__Task description__
Return each line exactly as written. Begin with the first line of the entries and end with the line that has "From stdpp Require Import gmap.".

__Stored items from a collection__
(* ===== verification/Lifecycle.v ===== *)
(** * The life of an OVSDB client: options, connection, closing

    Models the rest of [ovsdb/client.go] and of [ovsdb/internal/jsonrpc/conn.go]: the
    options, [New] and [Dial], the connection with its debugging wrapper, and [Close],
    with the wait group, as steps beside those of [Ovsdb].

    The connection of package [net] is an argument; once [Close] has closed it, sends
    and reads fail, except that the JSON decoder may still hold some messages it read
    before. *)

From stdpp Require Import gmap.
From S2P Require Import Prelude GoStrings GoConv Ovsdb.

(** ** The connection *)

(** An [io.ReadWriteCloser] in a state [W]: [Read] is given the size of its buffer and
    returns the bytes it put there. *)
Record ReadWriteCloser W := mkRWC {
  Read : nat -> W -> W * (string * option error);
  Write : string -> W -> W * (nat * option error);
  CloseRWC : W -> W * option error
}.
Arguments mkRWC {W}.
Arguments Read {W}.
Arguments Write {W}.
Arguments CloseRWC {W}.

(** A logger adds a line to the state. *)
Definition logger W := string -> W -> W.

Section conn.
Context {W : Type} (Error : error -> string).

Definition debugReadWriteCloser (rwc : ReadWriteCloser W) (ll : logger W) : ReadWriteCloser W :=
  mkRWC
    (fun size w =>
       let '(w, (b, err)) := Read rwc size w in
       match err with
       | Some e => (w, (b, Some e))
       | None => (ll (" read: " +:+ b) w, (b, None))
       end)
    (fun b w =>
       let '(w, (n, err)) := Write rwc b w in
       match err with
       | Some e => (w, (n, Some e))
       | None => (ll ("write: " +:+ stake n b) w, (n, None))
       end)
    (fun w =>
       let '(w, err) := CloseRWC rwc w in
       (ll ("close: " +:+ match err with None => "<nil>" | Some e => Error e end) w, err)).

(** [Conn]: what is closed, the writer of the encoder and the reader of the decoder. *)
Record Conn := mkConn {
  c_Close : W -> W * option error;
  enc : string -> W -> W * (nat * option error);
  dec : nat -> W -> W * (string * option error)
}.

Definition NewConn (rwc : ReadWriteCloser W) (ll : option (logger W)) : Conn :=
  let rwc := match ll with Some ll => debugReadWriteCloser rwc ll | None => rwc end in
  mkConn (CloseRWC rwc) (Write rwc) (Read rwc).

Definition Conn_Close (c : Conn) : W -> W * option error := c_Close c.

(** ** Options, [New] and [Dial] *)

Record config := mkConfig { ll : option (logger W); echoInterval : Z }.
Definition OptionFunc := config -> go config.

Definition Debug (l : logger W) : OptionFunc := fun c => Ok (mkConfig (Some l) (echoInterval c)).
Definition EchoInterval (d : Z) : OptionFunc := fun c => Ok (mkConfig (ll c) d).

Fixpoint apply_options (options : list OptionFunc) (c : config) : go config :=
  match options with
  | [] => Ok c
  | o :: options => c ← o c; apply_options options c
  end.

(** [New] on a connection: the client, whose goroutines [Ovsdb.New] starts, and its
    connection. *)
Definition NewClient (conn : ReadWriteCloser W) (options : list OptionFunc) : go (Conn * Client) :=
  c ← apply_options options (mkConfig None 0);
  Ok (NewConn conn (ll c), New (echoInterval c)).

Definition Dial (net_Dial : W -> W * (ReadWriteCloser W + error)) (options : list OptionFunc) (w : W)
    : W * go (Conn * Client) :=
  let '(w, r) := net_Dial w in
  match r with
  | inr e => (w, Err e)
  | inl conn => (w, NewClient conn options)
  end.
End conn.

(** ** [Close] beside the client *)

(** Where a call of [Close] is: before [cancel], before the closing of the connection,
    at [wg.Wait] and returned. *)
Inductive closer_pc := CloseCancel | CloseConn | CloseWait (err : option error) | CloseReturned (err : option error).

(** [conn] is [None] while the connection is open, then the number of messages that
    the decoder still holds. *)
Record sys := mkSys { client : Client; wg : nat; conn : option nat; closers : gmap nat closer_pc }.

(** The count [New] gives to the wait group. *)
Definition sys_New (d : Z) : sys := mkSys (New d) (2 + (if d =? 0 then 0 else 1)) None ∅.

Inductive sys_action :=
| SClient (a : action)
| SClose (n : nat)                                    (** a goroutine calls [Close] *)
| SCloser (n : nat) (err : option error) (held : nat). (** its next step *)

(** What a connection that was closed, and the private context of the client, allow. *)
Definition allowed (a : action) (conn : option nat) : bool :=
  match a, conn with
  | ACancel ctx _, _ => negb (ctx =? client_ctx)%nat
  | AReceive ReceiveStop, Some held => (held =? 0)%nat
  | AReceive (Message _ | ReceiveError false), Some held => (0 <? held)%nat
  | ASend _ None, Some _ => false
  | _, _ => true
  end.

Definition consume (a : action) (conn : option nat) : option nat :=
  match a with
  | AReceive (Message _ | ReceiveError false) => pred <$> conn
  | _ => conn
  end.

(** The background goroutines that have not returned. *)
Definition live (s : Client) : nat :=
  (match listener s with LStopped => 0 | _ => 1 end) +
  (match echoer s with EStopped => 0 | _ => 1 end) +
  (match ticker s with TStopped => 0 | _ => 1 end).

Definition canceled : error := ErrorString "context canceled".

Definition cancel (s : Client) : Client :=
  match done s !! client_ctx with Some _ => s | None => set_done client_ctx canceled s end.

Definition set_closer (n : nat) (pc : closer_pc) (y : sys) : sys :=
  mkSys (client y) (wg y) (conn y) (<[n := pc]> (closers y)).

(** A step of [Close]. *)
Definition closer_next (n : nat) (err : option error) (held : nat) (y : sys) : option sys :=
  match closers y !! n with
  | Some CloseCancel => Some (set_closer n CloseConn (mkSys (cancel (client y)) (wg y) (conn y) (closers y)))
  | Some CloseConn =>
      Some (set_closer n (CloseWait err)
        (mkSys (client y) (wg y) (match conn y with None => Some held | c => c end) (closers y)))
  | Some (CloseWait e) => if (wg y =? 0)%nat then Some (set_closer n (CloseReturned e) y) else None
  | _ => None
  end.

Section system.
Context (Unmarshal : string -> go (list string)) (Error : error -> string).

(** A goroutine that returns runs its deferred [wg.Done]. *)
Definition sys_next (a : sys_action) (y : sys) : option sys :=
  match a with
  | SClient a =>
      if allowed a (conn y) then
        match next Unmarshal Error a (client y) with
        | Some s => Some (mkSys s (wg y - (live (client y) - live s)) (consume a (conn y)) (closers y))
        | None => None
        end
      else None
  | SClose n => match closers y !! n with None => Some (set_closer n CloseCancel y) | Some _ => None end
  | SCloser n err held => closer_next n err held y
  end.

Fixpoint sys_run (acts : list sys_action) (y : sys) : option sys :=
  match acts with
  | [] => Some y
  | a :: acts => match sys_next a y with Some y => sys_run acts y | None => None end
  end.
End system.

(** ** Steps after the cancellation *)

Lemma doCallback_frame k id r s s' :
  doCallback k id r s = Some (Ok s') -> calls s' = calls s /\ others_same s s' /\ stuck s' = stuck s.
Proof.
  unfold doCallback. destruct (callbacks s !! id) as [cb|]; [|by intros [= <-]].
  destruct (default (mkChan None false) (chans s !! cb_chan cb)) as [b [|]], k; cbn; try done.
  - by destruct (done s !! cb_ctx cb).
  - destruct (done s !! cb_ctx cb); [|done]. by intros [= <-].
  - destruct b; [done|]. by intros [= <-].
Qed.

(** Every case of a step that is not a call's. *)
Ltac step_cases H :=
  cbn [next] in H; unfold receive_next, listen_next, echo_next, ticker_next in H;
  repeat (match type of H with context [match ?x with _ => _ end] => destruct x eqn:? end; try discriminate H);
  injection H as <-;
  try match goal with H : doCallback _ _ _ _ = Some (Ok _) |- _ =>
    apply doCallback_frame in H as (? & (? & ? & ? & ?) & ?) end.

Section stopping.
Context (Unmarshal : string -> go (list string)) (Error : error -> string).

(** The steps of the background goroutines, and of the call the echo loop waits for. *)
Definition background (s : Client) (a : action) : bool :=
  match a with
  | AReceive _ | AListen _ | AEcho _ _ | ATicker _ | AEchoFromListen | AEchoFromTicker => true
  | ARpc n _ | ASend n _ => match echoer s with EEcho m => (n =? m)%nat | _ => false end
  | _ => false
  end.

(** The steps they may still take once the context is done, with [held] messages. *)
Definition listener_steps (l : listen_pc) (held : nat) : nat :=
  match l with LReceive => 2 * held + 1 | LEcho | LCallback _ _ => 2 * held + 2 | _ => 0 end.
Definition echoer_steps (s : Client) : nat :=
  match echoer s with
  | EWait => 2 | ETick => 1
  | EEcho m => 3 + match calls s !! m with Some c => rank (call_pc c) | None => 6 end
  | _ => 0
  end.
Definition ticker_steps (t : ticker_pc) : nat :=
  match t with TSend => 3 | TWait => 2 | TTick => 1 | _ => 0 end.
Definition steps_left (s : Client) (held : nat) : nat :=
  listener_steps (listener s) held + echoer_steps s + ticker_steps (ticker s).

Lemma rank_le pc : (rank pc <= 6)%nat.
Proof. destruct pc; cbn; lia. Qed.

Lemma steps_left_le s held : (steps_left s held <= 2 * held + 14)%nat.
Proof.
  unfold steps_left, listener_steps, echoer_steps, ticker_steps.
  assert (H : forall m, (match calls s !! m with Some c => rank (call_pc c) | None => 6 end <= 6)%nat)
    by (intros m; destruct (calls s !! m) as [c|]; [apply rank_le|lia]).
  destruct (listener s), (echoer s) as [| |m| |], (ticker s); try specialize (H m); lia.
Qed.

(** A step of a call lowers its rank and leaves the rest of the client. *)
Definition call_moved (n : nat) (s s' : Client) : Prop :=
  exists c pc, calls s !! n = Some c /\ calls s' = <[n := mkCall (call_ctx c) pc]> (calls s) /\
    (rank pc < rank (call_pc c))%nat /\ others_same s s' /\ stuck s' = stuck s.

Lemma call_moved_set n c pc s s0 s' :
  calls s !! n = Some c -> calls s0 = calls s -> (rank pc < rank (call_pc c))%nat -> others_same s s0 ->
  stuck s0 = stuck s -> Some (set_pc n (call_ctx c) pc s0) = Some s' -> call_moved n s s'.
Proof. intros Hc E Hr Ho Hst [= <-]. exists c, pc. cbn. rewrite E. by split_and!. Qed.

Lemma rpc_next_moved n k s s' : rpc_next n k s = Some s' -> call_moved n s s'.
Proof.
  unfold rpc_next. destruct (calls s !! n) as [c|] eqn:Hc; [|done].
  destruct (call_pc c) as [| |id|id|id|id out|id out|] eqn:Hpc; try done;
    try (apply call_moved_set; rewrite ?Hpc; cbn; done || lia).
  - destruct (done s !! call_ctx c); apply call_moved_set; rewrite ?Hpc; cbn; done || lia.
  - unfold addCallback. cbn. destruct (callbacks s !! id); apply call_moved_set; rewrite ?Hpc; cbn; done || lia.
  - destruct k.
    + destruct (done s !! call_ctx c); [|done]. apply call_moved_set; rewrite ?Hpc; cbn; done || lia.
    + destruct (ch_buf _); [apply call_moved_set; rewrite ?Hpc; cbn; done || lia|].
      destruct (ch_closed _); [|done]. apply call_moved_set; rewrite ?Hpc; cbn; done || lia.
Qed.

__Response below__
(* ===== verification/Lifecycle.v ===== *)
(** * The life of an OVSDB client: options, connection, closing

    Models the rest of [ovsdb/client.go] and of [ovsdb/internal/jsonrpc/conn.go]: the
    options, [New] and [Dial], the connection with its debugging wrapper, and [Close],
    with the wait group, as steps beside those of [Ovsdb].

    The connection of package [net] is an argument; once [Close] has closed it, sends
    and reads fail, except that the JSON decoder may still hold some messages it read
    before. *)

From stdpp Require Import gmap.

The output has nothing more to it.